Over the past few months, high-yield assets were sold off as interest rate regime began to show signs of reversing after a long decline (see Chart 1 below). Among the high-yield assets, REITs have corrected significantly over the past few months. If you look at Chart 2, you will see that DJ Equity REIT has dropped below its 200-day SMA line. The index seems to have found support at around the 250-mark (with the reaction low converging at that level). The last time the index dropped below the 200-day SMA line was in late 2011. Back then, the reaction lows reflect an inverted head-and-shoulder pattern. Will the index recover from here? We will have to wait and see.
Chart 1: Treasury Yield 30 year's monthly chart as at Dec 13, 2013 (Source: Yahoo Finance)
Chart 2: DJ Equity REIT's weekly chart as at Dec 13, 2013 (Source: Yahoo Finance)
In our local bourse, we do not have an index for REITs. But we can see that the individual charts below, the drop in the prices of REITS had been horrific. Unlike the US markets, our REITs were hit by a double whammy - ongoing foreign find outflow and fear of interest rate hikes to come.
I will look at the top 3 REITs in term of market capitalization, excluding IGBREIT as it was listed only 1 year ago. All 3 have a P/BV of about 1.1 times. In term of yield, SUNREIT and CMMT have higher yield than PAVREIT. See the table below.
Table: Top 3 REITs on BURSA as at Dec 13, 2013
If you look at the charts below, you will see that all 3 REITs had dropped substantially. The retracement is about 56% for SUNREIT and 62-63% for PAVREIT and CMMT. All these REITs are now trading at or near their horizontal support.
Chart 3: CMMT's weekly chart as at Dec 16, 2013 (Source: Tradesignum)
Chart 4: PAVREIT's weekly chart as at Dec 16, 2013 (Source: Tradesignum)
Chart 5: SUNREIT's weekly chart as at Dec 16, 2013 (Source: Tradesignum)
Based on technical consideration, I
believe that you can consider buying this asset for your portfolio. In addition, these REITs are approaching their book value soon. With yield better than 6%, these REITs could be attractive assets for income purpose. (Note: SUNREIT pays income 4 times a year.)

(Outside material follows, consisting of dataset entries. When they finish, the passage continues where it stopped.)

Lemma event_loop_ends_at_close_witness :
  _event_loop [Recv (PDict [("op", PInt 7)]); Recv heartbeat_request]
    running_client
  = (Ret Broke, running_client, []).
Proof.
  apply (event_loop_ends_at_close (Recv (PDict [("op", PInt 7)]))
           [Recv heartbeat_request] running_client).
  - reflexivity.
  - discriminate.
  - right. right. exists (PDict [("op", PInt 7)]). split; reflexivity.
Defined.

(** Receiving and handling one message leaves the socket as it was. *)
Lemma event_step_keeps_socket (incoming : ws_item) (self : GatewayClient) :
  websocket (client ((event ← _receive_event incoming;
                      _handle_event event) self))
  = websocket self.
Proof.
  unfold client, _receive_event. step.
  destruct (websocket self) eqn:Hws; cbn; [|done].
  destruct incoming as [v| | |]; cbn; try done.
  pose proof (handle_event_wiring self v) as [(_ & Hsame & _) _].
  unfold client in Hsame.
  destruct (_handle_event v self) as [[r s] d]. cbn in *. congruence.
Qed.

(** X14. No exception escapes the receive loop: entered with the socket
    set, as [_connect_and_run] enters it, and whatever arrives,
    [_event_loop] returns, having ended by a break, by the [running]
    flag, or waiting for the next message. *)
Theorem event_loop_never_raises (inbox : list ws_item) (self : GatewayClient)
    (Hws : websocket self ≠ None) :
  ∃ how : loop_exit, result (_event_loop inbox self) = Ret how.
Proof.
  revert self Hws. induction inbox as [|incoming later IH]; intros self Hws.
  - unfold result. cbn [_event_loop]. step.
    destruct (running self); eauto.
  - rewrite event_loop_cons. destruct (running self); [|by exists Stopped].
    pose proof (event_step_keeps_socket incoming self) as Hkeep.
    destruct ((event ← _receive_event incoming; _handle_event event) self)
      as [[[[]|e] self1] done1]; unfold client in Hkeep; cbn in Hkeep.
    + destruct (IH self1 ltac:(congruence)) as [how Hhow]. exists how.
      unfold result in *. by destruct (_event_loop later self1) as [[r s] d].
    + destruct e; try by exists Broke.
      destruct (IH self1 ltac:(congruence)) as [how Hhow]. exists how.
      unfold result in *. by destruct (_event_loop later self1) as [[r s] d].
Qed.

Lemma event_loop_never_raises_witness :
  ∃ how : loop_exit,
    result (_event_loop
              [RecvNotJson;
               Recv (PList [PInt 1]);
               Recv (PDict [("op", PInt 0); ("s", PInt 11);
                            ("t", PStr "READY"); ("d", PInt 5)]);
               Recv (dispatch 12 "MESSAGE_CREATE");
               RecvClosed;
               Recv heartbeat_request]
              running_client)
    = Ret how.
Proof.
  apply (event_loop_never_raises
           [RecvNotJson;
            Recv (PList [PInt 1]);
            Recv (PDict [("op", PInt 0); ("s", PInt 11);
                         ("t", PStr "READY"); ("d", PInt 5)]);
            Recv (dispatch 12 "MESSAGE_CREATE");
            RecvClosed;
            Recv heartbeat_request]
           running_client).
  discriminate.
Defined.

(** The receive loop leaves the wiring of the client alone. *)
Lemma event_loop_keeps_running (inbox : list ws_item) :
  ∀ self : GatewayClient,
    running (client (_event_loop inbox self)) = running self.
Proof.
  induction inbox as [|incoming later IH]; intros self.
  - unfold client. cbn [_event_loop]. step.
    destruct (running self) eqn:Hrun; cbn; congruence.
  - rewrite event_loop_cons. destruct (running self) eqn:Hrun; [|done].
    assert (running (client ((event ← _receive_event incoming;
                              _handle_event event) self)) = true) as Hstep.
    { unfold client, _receive_event. step.
      destruct (websocket self); cbn; [|done].
      destruct incoming as [v| | |]; cbn; try done.
      pose proof (handle_event_wiring self v) as [(_ & _ & _ & _ & Hr & _) _].
      unfold client in Hr.
      destruct (_handle_event v self) as [[r s] d]. cbn in *. congruence. }
    destruct ((event ← _receive_event incoming; _handle_event event) self)
      as [[r self1] done1]. cbn in Hstep.
    specialize (IH self1). unfold client in *.
    destruct r as [[]|[| |what]];
      try (destruct (_event_loop later self1) as [[r2 s2] d2]; cbn in *;
           congruence);
      done.
Qed.

End SessionLoops.

Section SessionConnections.

Import Gateway.

Ltac step :=
  unfold mbind, mret, M_bind, M_ret, get_self, assign, emit, raise, lift, try;
  cbn.

Lemma authenticate_connected (platform : string) (self : GatewayClient) :
  websocket self ≠ None →
  authenticate platform self
  = (Ret tt, self, [Send (authentication_frame platform self)]).
Proof.
  intros Hws. unfold authenticate, authentication_frame. step.
  destruct (truthy (session_id self) && negb (is_none (last_sequence self))).
  - unfold _resume. step. by rewrite send_payload_connected.
  - unfold _identify. step. by rewrite send_payload_connected.
Qed.

(** X15. A connection that opens with a well-formed HELLO: the session
    connects to [resume_gateway_url] when it has one (the default URL
    otherwise), stores the heartbeat interval, creates the heartbeat task,
    then sends exactly one authentication frame, RESUME or IDENTIFY by the
    state it had before the connection, and only then handles the frames
    that follow, in the receive loop. *)
Theorem connect_and_run_handshake (platform : string) (self : GatewayClient)
    (first op d interval : pyval) (ms : Z) (later : list ws_item)
    (Hop : subscript first "op" = Ret op)
    (Hhello : eq_int op 10 = true)
    (Hd : subscript first "d" = Ret d)
    (Hinterval : subscript d "heartbeat_interval" = Ret interval)
    (Hms : milliseconds interval = Ret ms) :
  _connect_and_run platform (Recv first :: later) self
  = match _event_loop later (after_hello self ms) with
    | (how, self', done) =>
        (how, self',
         Connect (chosen_url self) :: CreateHeartbeatTask
         :: Send (authentication_frame platform self) :: done)
    end.
Proof.
  unfold _connect_and_run, _receive_event. step. fold (chosen_url self).
  rewrite Hop. cbn. rewrite Hhello. cbn. rewrite Hd. cbn.
  rewrite Hinterval. cbn. rewrite Hms. cbn.
  fold (after_hello self ms).
  rewrite (authenticate_connected platform (after_hello self ms)) by done.
  cbn. change (authentication_frame platform (after_hello self ms))
    with (authentication_frame platform self).
  by destruct (_event_loop later (after_hello self ms)) as [[how self'] done].
Qed.

Lemma connect_and_run_handshake_witness :
  trace (_connect_and_run "linux" [Recv hello; Recv heartbeat_request]
           (set_resume_gateway_url (PStr "wss://resume.example")
              (on_event (λ _ _, Ret tt) running_client)))
  = [Connect (PStr "wss://resume.example"); CreateHeartbeatTask;
     Send (resume_frame example_discord (PStr "s1") (PInt 10));
     Send (heartbeat_frame (PInt 10))].
Proof.
  rewrite (connect_and_run_handshake "linux"
             (set_resume_gateway_url (PStr "wss://resume.example")
                (on_event (λ _ _, Ret tt) running_client))
             hello (PInt 10) (PDict [("heartbeat_interval", PInt 41250)])
             (PInt 41250) 41250 [Recv heartbeat_request]); reflexivity.
Defined.

(** X16. A HELLO frame without a usable interval (no [d], a [d] without
    [heartbeat_interval], or an interval that is not a number) makes
    [_connect_and_run] raise: the socket has been opened, but no heartbeat
    task is created, no frame is sent, and the stored interval and the
    session fields are as before. *)
Theorem connect_and_run_malformed_hello (platform : string)
    (self : GatewayClient) (first op : pyval) (later : list ws_item)
    (Hop : subscript first "op" = Ret op)
    (Hhello : eq_int op 10 = true)
    (Hbad : (∃ e, subscript first "d" = Raise e)
            ∨ (∃ d e, subscript first "d" = Ret d
                      ∧ subscript d "heartbeat_interval" = Raise e)
            ∨ (∃ d interval e, subscript first "d" = Ret d
                      ∧ subscript d "heartbeat_interval" = Ret interval
                      ∧ milliseconds interval = Raise e)) :
  ∃ e, _connect_and_run platform (Recv first :: later) self
       = (Raise e,
          set_websocket (Some (WebSocketTo (chosen_url self))) self,
          [Connect (chosen_url self)]).
Proof.
  unfold _connect_and_run, _receive_event. step. fold (chosen_url self).
  rewrite Hop. cbn. rewrite Hhello. cbn.
  destruct Hbad as [(e & Hd) | [(d & e & Hd & Hi) | (d & i & e & Hd & Hi & Hm)]];
    rewrite Hd; cbn; [by exists e| |]; rewrite Hi; cbn; [by exists e|].
  rewrite Hm. cbn. by exists e.
Qed.

Lemma connect_and_run_malformed_hello_witness :
  ∃ e, _connect_and_run "linux" [Recv (PDict [("op", PInt 10)])]
         (GatewayClient_init example_discord)
       = (Raise e,
          set_websocket (Some (WebSocketTo (PStr GATEWAY_URL)))
            (GatewayClient_init example_discord),
          [Connect (PStr GATEWAY_URL)]).
Proof.
  apply (connect_and_run_malformed_hello "linux"
           (GatewayClient_init example_discord) (PDict [("op", PInt 10)])
           (PInt 10) []).
  - reflexivity.
  - reflexivity.
  - left. by exists (Exception "KeyError").
Defined.

(** One iteration of the loop of [connect]. *)
Lemma connect_loop_cons (platform : string) (c : connection)
    (later : list connection) (self : GatewayClient) :
  connect_loop platform (c :: later) self
  = if running self then
      match match c with
            | Refused =>
                (Raise (Exception "connection refused"), self,
                 [Connect (chosen_url self)])
            | Opened inbox => _connect_and_run platform inbox self
            end with
      | (Ret Awaiting, self1, done1) => (Ret Awaiting, self1, done1 ++ [])
      | (Ret _, self1, done1) =>
          match connect_loop platform later self1 with
          | (r, self2, done2) => (r, self2, done1 ++ done2)
          end
      | (Raise _, self1, done1) =>
          match connect_loop platform later self1 with
          | (r, self2, done2) =>
              (r, self2,
               done1 ++ (if running self1 then [Sleep (Seconds 5)] else [])
               ++ done2)
          end
      end
    else (Ret Stopped, self, []).
Proof.
  cbn [connect_loop]. step. destruct (running self); [|done].
  destruct c as [|inbox]; cbn.
  - fold (chosen_url self). destruct (running self); cbn;
      by destruct (connect_loop platform later self) as [[r self2] done2].
  - destruct (_connect_and_run platform inbox self) as [[[how|e] self1] done1];
      cbn.
    + destruct how; cbn; try done;
        by destruct (connect_loop platform later self1) as [[r self2] done2].
    + destruct (running self1); cbn;
        by destruct (connect_loop platform later self1) as [[r self2] done2].
Qed.

(** X17. After a connection that ended by a break (closed by the peer, a
    socket error, a RECONNECT frame), [connect] opens the next connection
    at once; after one that was refused or ended in an exception, it
    sleeps five seconds first, if [running] is still up. *)
Theorem connect_loop_pause (platform : string) (inbox : list ws_item)
    (later : list connection) (self self1 : GatewayClient)
    (done1 : list effect) (outcome : res loop_exit)
    (Hrun : running self = true)
    (Hended : _connect_and_run platform inbox self = (outcome, self1, done1))
    (Hnot_waiting : outcome ≠ Ret Awaiting) :
  trace (connect_loop platform (Opened inbox :: later) self)
  = done1
    ++ match outcome with
       | Ret _ => []
       | Raise _ => if running self1 then [Sleep (Seconds 5)] else []
       end
    ++ trace (connect_loop platform later self1).
Proof.
  rewrite connect_loop_cons, Hrun, Hended. unfold trace.
  destruct outcome as [[]|e]; try done;
    by destruct (connect_loop platform later self1) as [[r self2] done2].
Qed.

However, with interest rate hikes a distinct possibility and the outflow of foreign fund a continuing drag, I do not believe we will see a strong recovery any
time soon. We can only hope for a bottom and then a slow climb-up many
months down the road. Thus, any buying should be carried out very slow.
Note:
In
addition to the disclaimer in the preamble to my blog, I hereby confirm
that I do not have any relevant interest in, or any interest in
the acquisition or disposal of, CMMT, PAVREIT & SUNREIT.
We have been hearing more and more crying from REIT holders. This atmosphere seems to be bottoming. Lets see, now Fed announced to start tapering at mild 10b reduce bond buying with continue low interest rate.